PMC · DOI: 10.1007/s12035-025-05526-9 · 2025-11-25

## TL;DR

This study shows that PKCγ phosphorylates Mtss1, which is important for the development of Purkinje cell dendrites and may contribute to the SCA14 disease.

## Contribution

The study identifies Mtss1 as a novel molecular target of PKCγ involved in regulating Purkinje cell dendritic development.

## Key findings

- Mtss1 is phosphorylated at S265 and S266 by PKCγ in cerebellar tissue.
- Phospho-mimetic and phospho-defective Mtss1 mutations disrupt Purkinje cell dendritic complexity and spine density.
- Mtss1 effects are partially regulated via the Arp2/3 complex.

## Abstract

Protein kinase C gamma (PKCγ) is a signalling protein expressed in Purkinje cells (PCs) of the cerebellum.
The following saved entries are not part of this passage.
(** * jucacaju-api: the ingredient-processing workflow

    A shallow embedding of the pantry handlers of [src/server.js] (SQLite)
    and [src/server-production.js] (PostgreSQL):

    - the ingredient normalizer ([ingredientList], server.js 93-96),
    - the reconciler ([processIngredient], [processNext], server.js 102-159),
    - the pantry upsert endpoint in both variants (server.js 213-231,
      server-production.js 162-180).

    JavaScript strings are sequences of UTF-16 code units.  The two pantry
    tables are lists of rows, in insertion order, with the counter that
    hands out row identifiers.  A handler runs against an environment that
    decides, for every call issued to the storage driver, whether the
    driver reports a failure and which timestamp the store sees.  A
    request is followed on its own: between two of its statements no other
    request writes to the database. *)

From Stdlib Require Import ZArith String Ascii Decimal Lia.
From stdpp Require Import base decidable option list.
From Equations Require Import Equations.

Local Open Scope Z_scope.

(* ===================================================================== *)
(** ** JavaScript strings *)
(* ===================================================================== *)

(** A string is the list of its UTF-16 code units. *)
Abbreviation jsstring := (list Z).

(** Code units of a literal written in Basic Latin. *)
Definition u16 (s : string) : jsstring :=
  map (fun a => Z.of_N (N_of_ascii a)) (list_ascii_of_string s).

(** [WhiteSpace] and [LineTerminator] of ECMAScript, the code units that
    [String.prototype.trim] strips. *)
Definition isWhiteSpace (c : Z) : bool :=
  ((9 <=? c) && (c <=? 13))            (* TAB LF VT FF CR *)
  || (c =? 32)                         (* SPACE *)
  || (c =? 160)                        (* NO-BREAK SPACE *)
  || (c =? 5760)                       (* U+1680 *)
  || ((8192 <=? c) && (c <=? 8202))    (* U+2000 .. U+200A *)
  || (c =? 8232) || (c =? 8233)        (* LINE / PARAGRAPH SEPARATOR *)
  || (c =? 8239) || (c =? 8287)        (* U+202F, U+205F *)
  || (c =? 12288)                      (* U+3000 *)
  || (c =? 65279).                     (* U+FEFF *)

Fixpoint trimStart (s : jsstring) : jsstring :=
  match s with
  | [] => []
  | c :: s' => if isWhiteSpace c then trimStart s' else s
  end.

Definition trimEnd (s : jsstring) : jsstring := reverse (trimStart (reverse s)).

(** [s.trim()] *)
Definition trim (s : jsstring) : jsstring := trimEnd (trimStart s).

(** A run of white space. *)
Definition blank (s : jsstring) : Prop := Forall (fun c => isWhiteSpace c = true) s.

(** [s.split(sep)] for a separator of one code unit: the pieces between
    the occurrences of [sep]; a string without separator is its own single
    piece, the empty string included. *)
Fixpoint split (sep : Z) (s : jsstring) : list jsstring :=
  match s with
  | [] => [[]]
  | c :: s' =>
      if c =? sep then [] :: split sep s'
      else match split sep s' with
           | piece :: pieces => (c :: piece) :: pieces
           | [] => [[c]]
           end
  end.

(** [pieces.join(sep)], the inverse reading of [split]. *)
Fixpoint join (sep : Z) (pieces : list jsstring) : jsstring :=
  match pieces with
  | [] => []
  | [piece] => piece
  | piece :: rest => piece ++ sep :: join sep rest
  end.

Definition comma : Z := 44.

Definition isBasicLatin (c : Z) : bool := (0 <=? c) && (c <? 128).

(** Lower case inside Basic Latin: [A-Z] to [a-z]. *)
Definition lowerBasicLatin (c : Z) : Z :=
  if (65 <=? c) && (c <=? 90) then c + 32 else c.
It is involved in regulating synapse formation and PC dendritic development through phosphorylation of target proteins that control cytoskeleton dynamics and PC dendritic morphology. Mutations in the protein kinase C gamma gene cause spinocerebellar ataxia 14 (SCA14), an autosomal dominant neurodegenerative disease leading to motor deficits and cognitive decline. The molecular targets of PKCγ and its interaction with cytoskeletal regulators are not yet well understood. Using a PKCγ mutant mouse line (PKCγ-A24E), which expresses a constitutively active PKCγ causing an SCA14-like phenotype, we identified Metastasis suppressor protein 1 (Mtss1) as a PKCγ molecular target involved in PC dendritic development. The two Mtss1 phospho-sites (S265 and S266) showed an increased phosphorylation in the cerebellum of PKCγ-A24E mice compared to wildtypes. Altering Mtss1-S265 and Mtss1-S266 with phospho-mimetic and phospho-defective mutations led to a loss of PC dendritic tree complexity in dissociated cerebellar cultures, with a developmental delay, a decreased dendritic branching, reduced spine density, and fewer synaptic processes, partially mimicking the PKCγ-A24E phenotype. Moreover, we found that these Mtss1 effects are partially regulated via the Arp2/3 complex. Our results demonstrate the importance of PKCγ-mediated phosphorylation of Mtss1 at S265 and S266 for PC dendritic outgrowth and suggest its contribution to PKCγ cytoskeleton signalling and the SCA14 phenotype.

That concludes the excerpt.